Student(1) home address line(1) 1 The Avenue

Student(1) home address line(2) Bristol
Student(1) home address line(3) BS99 3SJ
Student(2) home address line(1) 1 The Street
Student(2) home address line(2) Leicester
Student(2) home address line(3) LE64 50Q

Note how access to the innermost collection is achieved :
students(student_no)Addresses('HOME')(address_line_no)

The first collection is a set of records, the part of the record we are interested in, is in turn another collection each element of which is another collection. The (address_line_no)clause gives us the access to the base level collection but we can't access it by name because it doesn't have one, the type declaration is only a place holder in effect.





Returning Result Sets
There are different approaches for returning results sets:
1- Returning a single row
2- Returning cursors using REF CURSOR
3- Returning collections
4- Return collections with dynamic SQL
5- Return using table functions.

1- Returning a Single Row
PL/SQL makes it very easy to query a row of data from a table and then return that row as a record.

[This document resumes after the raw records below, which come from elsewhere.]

(** X11. A clear never removes fewer than four blocks: in a consistent
    grid, for a placed block whose connected region lies on rows that
    have a row above and a row below, when a square is formed [clear]
    returns after [destroy] ran on at least four blocks, the four of
    the square among them. *)
Theorem clear_destroys_at_least_four (w : World) (this : ref) (c0 : Coord) :
  consistent w → occupant w c0 = Some this → interior w this c0 →
  any_square w this c0 = true →
  ∃ w' l, clear this w = Ret tt w'
    ∧ effects w' = effects w ++ (TweenShrink <$> l)
    ∧ (4 ≤ length l)%nat.
Proof.
  intros Hcons Hthis Hint Hsq.
  destruct (clear_flood w this c0 Hcons Hthis Hint Hsq) as (w' & l & Hclear & Hv).
  exists w', l. split; [done|]. split; [apply Hv|].
  destruct (any_square_corner w this c0 Hsq) as (c & Hc & Hc0).
  assert (Hcell : ∀ q, q ∈ [c; move 0 1 c; move 1 0 c; move 1 1 c] →
            ∃ r, occupant w q = Some r ∧ r ∈ l).
  { intros q Hq. eapply visiting_complete; try done.
    by eapply square_reach. }
  destruct (Hcell c) as (ra & Ha & Hal); [rewrite !elem_of_cons; tauto|].
  destruct (Hcell (move 0 1 c)) as (rb & Hb & Hbl); [rewrite !elem_of_cons; tauto|].
  destruct (Hcell (move 1 0 c)) as (rd & Hd & Hdl); [rewrite !elem_of_cons; tauto|].
  destruct (Hcell (move 1 1 c)) as (re & He & Hel); [rewrite !elem_of_cons; tauto|].
  assert (Hne : ∀ p q r r', p ≠ q → occupant w p = Some r →
            occupant w q = Some r' → r ≠ r').
  { intros p q r r' Hpq Hp Hq ->. apply Hpq. by eapply consistent_inj. }
  assert (Hdist : ∀ dx dy, (dx, dy) ≠ (0, 0) → move dx dy c ≠ c).
  { intros dx dy Hd0 Heq. destruct c as [x y]. unfold move in Heq.
    simpl in Heq. injection Heq as ? ?. apply Hd0. f_equal; lia. }
  assert (Hdist2 : ∀ dx dy dx' dy', (dx, dy) ≠ (dx', dy') →
            move dx dy c ≠ move dx' dy' c).
  { intros dx dy dx' dy' Hd0 Heq. destruct c as [x y]. unfold move in Heq.
    simpl in Heq. injection Heq as ? ?. apply Hd0. f_equal; lia. }
  assert (NoDup [ra; rb; rd; re]) as Hnd.
  { repeat (apply NoDup_cons; split); [..|apply NoDup_nil_2];
      rewrite ?not_elem_of_cons; split_and?; try apply not_elem_of_nil.
    - apply (Hne c (move 0 1 c)); [|done..]. intros E. by apply (Hdist 0 1).
    - apply (Hne c (move 1 0 c)); [|done..]. intros E. by apply (Hdist 1 0).
    - apply (Hne c (move 1 1 c)); [|done..]. intros E. by apply (Hdist 1 1).
    - by apply (Hne (move 0 1 c) (move 1 0 c)); [apply Hdist2|..].
    - by apply (Hne (move 0 1 c) (move 1 1 c)); [apply Hdist2|..].
    - by apply (Hne (move 1 0 c) (move 1 1 c)); [apply Hdist2|..]. }
  assert ([ra; rb; rd; re] ⊆ l) as Hsub.
  { intros r. rewrite !elem_of_cons. intros [->|[->|[->|[->|Hr]]]];
      [done..|by apply elem_of_nil in Hr]. }
  apply NoDup_submseteq in Hsub; [|done].
  by apply submseteq_length in Hsub.
Qed.

End BlockExtras.

(** ** The statements above on example grids *)

(** On [l_shape] a new block is dropped on the block of colour 9 at
    (3, 1) and destroyed. *)
Lemma drop_then_destroy_empties_the_cell_witness :
  Grid.has_row l_shape 1 ∧
  ∃ w2, (Block.drop 7%nat (mkCoord 3 1) false;; Block.destroy 7%nat) l_shape
        = Block.Ret tt w2
    ∧ Grid.occupant w2 (mkCoord 3 1) = None.
Proof.
  assert (H1 : Grid.has_row l_shape (cy (mkCoord 3 1)))
    by (split; vm_compute; [discriminate|reflexivity]).
  destruct (drop_then_destroy_empties_the_cell 7%nat (mkCoord 3 1) false
              l_shape H1) as (w2 & H2 & H3 & _).
  exact (conj H1 (ex_intro _ w2 (conj H2 H3))).
Defined.

(** On [l_shape] the block at (1, 1) is destroyed, the block at (2, 1)
    dropped in its place, and [destroy] run again on the first. *)
Lemma destroy_keeps_the_coordinate_witness :
  Block.coord (Block.heap l_shape 0%nat) = Some (mkCoord 1 1) ∧
  Grid.has_row l_shape 1 ∧
  ∃ w1, Block.destroy 0%nat l_shape = Block.Ret tt w1
    ∧ Block.coord (Block.heap w1 0%nat) = Some (mkCoord 1 1)
    ∧ ∃ w3, (Block.drop 1%nat (mkCoord 1 1) true;; Block.destroy 0%nat) w1
            = Block.Ret tt w3
        ∧ Grid.occupant w3 (mkCoord 1 1) = None
        ∧ Block.coord (Block.heap w3 1%nat) = Some (mkCoord 1 1).
Proof.
  assert (H1 : Block.coord (Block.heap l_shape 0%nat) = Some (mkCoord 1 1))
    by (vm_compute; reflexivity).
  assert (H2 : Grid.has_row l_shape (cy (mkCoord 1 1)))
    by (split; vm_compute; [discriminate|reflexivity]).
  assert (H3 : 1%nat ≠ 0%nat) by discriminate.
  destruct (destroy_keeps_the_coordinate 0%nat 1%nat (mkCoord 1 1) true
              l_shape H1 H2 H3) as (w1 & H4 & H5 & _ & _ & H6).
  exact (conj H1 (conj H2 (ex_intro _ w1 (conj H4 (conj H5 H6))))).
Defined.

Lemma operations_need_a_coordinate_witness :
  Block.coord (Block.heap undropped 0%nat) = None ∧
  Block.clear 0%nat undropped = Block.Throw TypeError undropped ∧
  Block.destroy 0%nat undropped
  = Block.Throw TypeError (Block.emit (Block.TweenShrink 0%nat) undropped).
Proof.
  assert (H1 : Block.coord (Block.heap undropped 0%nat) = None)
    by (vm_compute; reflexivity).
  destruct (operations_need_a_coordinate 0%nat undropped H1) as (H2 & H3 & _).
  exact (conj H1 (conj H2 H3)).
Defined.

Lemma clear_twice_is_clear_once_witness :
  Grid.consistent l_shape ∧
  Grid.occupant l_shape (mkCoord 1 1) = Some 0%nat ∧
  Grid.interior l_shape 0%nat (mkCoord 1 1) ∧
  ∃ w', Block.clear 0%nat l_shape = Block.Ret tt w'
        ∧ Block.clear 0%nat w' = Block.Ret tt w'.
Proof.
  assert (H1 : Grid.consistent l_shape) by apply l_shape_consistent.
  assert (H2 : Grid.occupant l_shape (mkCoord 1 1) = Some 0%nat)
    by (vm_compute; reflexivity).
  assert (H3 : Grid.interior l_shape 0%nat (mkCoord 1 1))
    by exact (l_shape_interior _ _ _ H2).
  exact (conj H1 (conj H2 (conj H3
           (clear_twice_is_clear_once l_shape 0%nat (mkCoord 1 1) H1 H2 H3)))).
Defined.

Lemma slide_there_and_back_witness :
  Block.coord (Block.heap l_shape 0%nat) = Some (mkCoord 1 1) ∧
  (Block.toLowerCase "Left", Block.toLowerCase "RIGHT") ∈ Block.opposites ∧
  ∃ w', (Block.slide 0%nat "Left";; Block.slide 0%nat "RIGHT") l_shape
        = Block.Ret tt w'
    ∧ Block.coord (Block.heap w' 0%nat) = Some (mkCoord 1 1).
Proof.
  assert (H1 : Block.coord (Block.heap l_shape 0%nat) = Some (mkCoord 1 1))
    by (vm_compute; reflexivity).
  assert (H2 : (Block.toLowerCase "Left", Block.toLowerCase "RIGHT")
               ∈ Block.opposites).
  { replace (Block.toLowerCase "Left") with "left" by (vm_compute; reflexivity).
    replace (Block.toLowerCase "RIGHT") with "right"
      by (vm_compute; reflexivity).
    unfold Block.opposites. rewrite !elem_of_cons. tauto. }
  destruct (slide_there_and_back 0%nat (mkCoord 1 1) "Left" "RIGHT" l_shape
              H1 H2) as (w' & H3 & H4 & _).
  exact (conj H1 (conj H2 (ex_intro _ w' (conj H3 H4)))).
Defined.

Lemma drop_animates_only_after_display_witness :
  Grid.has_row (Block.empty_world 3) 1 ∧
  ∃ w', (r ← Block.new scenario_config "top" 0 0 (Some 5);
         Block.drop r (mkCoord 1 1) false) (Block.empty_world 3)
        = Block.Ret tt w'
    ∧ Block.falling (Block.heap w' 0%nat) = false
    ∧ Block.effects w' = [].
Proof.
  assert (H1 : Grid.has_row (Block.empty_world 3) (cy (mkCoord 1 1)))
    by (split; vm_compute; [discriminate|reflexivity]).
  destruct (drop_animates_only_after_display scenario_config "top" 0 0
              (Some 5) (mkCoord 1 1) (Block.empty_world 3) H1)
    as [(w' & H2 & _ & H3 & H4) _].
  exact (conj H1 (ex_intro _ w' (conj H2 (conj H3 H4)))).
Defined.

Lemma positionAt_places_without_animation_witness :
  Grid.has_row one_block 2 ∧
  ∃ w', Block.positionAt 0%nat (mkCoord 2 2) one_block = Block.Ret tt w'
    ∧ Grid.occupant w' (mkCoord 2 2) = Some 0%nat
    ∧ Block.manualPosition (Block.heap w' 0%nat) = true.
Proof.
  assert (H1 : Grid.has_row one_block (cy (mkCoord 2 2)))
    by (split; vm_compute; [discriminate|reflexivity]).
  destruct (positionAt_places_without_animation 0%nat (mkCoord 2 2)
              one_block H1) as (w' & H2 & H3 & _ & _ & H4 & _).
  exact (conj H1 (ex_intro _ w' (conj H2 (conj H3 H4)))).
Defined.

Lemma clear_destroys_at_least_four_witness :
  Grid.consistent l_shape ∧
  Grid.occupant l_shape (mkCoord 1 1) = Some 0%nat ∧
  Grid.interior l_shape 0%nat (mkCoord 1 1) ∧
  Grid.any_square l_shape 0%nat (mkCoord 1 1) = true ∧
  ∃ w' l, Block.clear 0%nat l_shape = Block.Ret tt w'
    ∧ Block.effects w' = Block.effects l_shape ++ (Block.TweenShrink <$> l)
    ∧ (4 ≤ length l)%nat.
Proof.
  assert (H1 : Grid.consistent l_shape) by apply l_shape_consistent.
  assert (H2 : Grid.occupant l_shape (mkCoord 1 1) = Some 0%nat)
    by (vm_compute; reflexivity).
  assert (H3 : Grid.interior l_shape 0%nat (mkCoord 1 1))
    by exact (l_shape_interior _ _ _ H2).
  assert (H4 : Grid.any_square l_shape 0%nat (mkCoord 1 1) = true)
    by (vm_compute; reflexivity).
  exact (conj H1 (conj H2 (conj H3 (conj H4
           (clear_destroys_at_least_four l_shape 0%nat (mkCoord 1 1)
              H1 H2 H3 H4))))).
Defined.

(** * More on the score *)

Section ScoreExtras.
Import Score.
Variable config : Config.

(** The loop of [calcLevel] returns the highest index whose checkpoint
    the score has reached. *)
Lemma scan_highest (n : nat) (cur : num) :
  match scan config n cur with
  | Some k =>
      ∃ i cp, k = S i ∧ (i < n)%nat ∧ checkpoints config !! i = Some cp
        ∧ geb cur cp = true
        ∧ ∀ j cp', (i < j < n)%nat → checkpoints config !! j = Some cp' →
            geb cur cp' = false
  | None =>
      ∀ j cp', (j < n)%nat → checkpoints config !! j = Some cp' →
        geb cur cp' = false
  end.
Proof.
  induction n as [|n IH]; simpl; [intros; lia|].
  destruct (checkpoints config !! n) as [cp|] eqn:Hcp.
  - destruct (geb cur cp) eqn:Hge.
    + exists n, cp. split_and!; try done; [lia|]. intros; lia.
    + destruct (scan config n cur) as [k|].
      * destruct IH as (i & cp0 & -> & Hi & Hcp0 & Hge0 & Hhigh).
        exists i, cp0. split_and!; try done; [lia|].
        intros j cp' Hj Hcp'. destruct (decide (j = n)) as [->|]; [congruence|].
        apply (Hhigh j); [lia|done].
      * intros j cp' Hj Hcp'. destruct (decide (j = n)) as [->|]; [congruence|].
        apply (IH j); [lia|done].
  - destruct (scan config n cur) as [k|].
    + destruct IH as (i & cp0 & -> & Hi & Hcp0 & Hge0 & Hhigh).
      exists i, cp0. split_and!; try done; [lia|].
      intros j cp' Hj Hcp'. destruct (decide (j = n)) as [->|]; [congruence|].
      apply (Hhigh j); [lia|done].
    + intros j cp' Hj Hcp'. destruct (decide (j = n)) as [->|]; [congruence|].
      apply (IH j); [lia|done].
Qed.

CREATE OR REPLACE FUNCTION or_employee (employee_id_in IN employee.employee_id%TYPE)
RETURN employee%ROWTYPE
IS
  CURSOR onerow_cur IS SELECT employee_id, last_name, first_name
                         FROM employee
                         WHERE employee_id = employee_id_in;
  retval employee%ROWTYPE;
BEGIN
  OPEN onerow_cur;
    FETCH onerow_cur INTO oretval;
  CLOSE onerow_cur;
  RETURN retval;
END or_employee;
/

The advantage of this approach is that it’s very simple code, easily understood by all PL/SQL developers.
The downsides of this approach include:
• The calling environment needs to be able to work with PL/SQL records, which aren’t universally recognized.
• This approach forces you to work with a single row at a time. If the calling program needs to retrieve lots of data, this will be a relatively slow alternative.


2- Returning Cursor Variables using REF CURSOR
One of the best ways to isolate an application from SQL dependencies is to write a package of PL/SQL functions that return the REF CURSOR type to the calling programs written in other host languages such as Java or C.  Cursor variables can be either weakly typed, which are more flexible, or strongly typed, which provide greater type safety.  Of course, the application  must know the number and data types of the returned columns as well as their semantics in order to use the data, but it can be totally isolated from the way the data is stored.   The following function returns a weakly typed cursor using the new 9i type SYS_REFCURSOR.
FUNCTION email_cur RETURN sys_refcursor IS
  rc sys_refcursor;
BEGIN
  OPEN rc FOR
    SELECT * FROM emp;
  RETURN rc;
END;

 
An application can call the function and bind the returned open cursor to a local cursor variable.  The application then iterates through the result set as if it had been defined and opened locally.
The advantages of the cursor variable approach include the following:
• The cursor variable can be passed back to a non-PL/SQL host environment such as Java, which can then fetch individual rows through the cursor variable, and close it when completed.
• Within PL/SQL, you can manipulate the cursor variable using traditional and familiar syntax.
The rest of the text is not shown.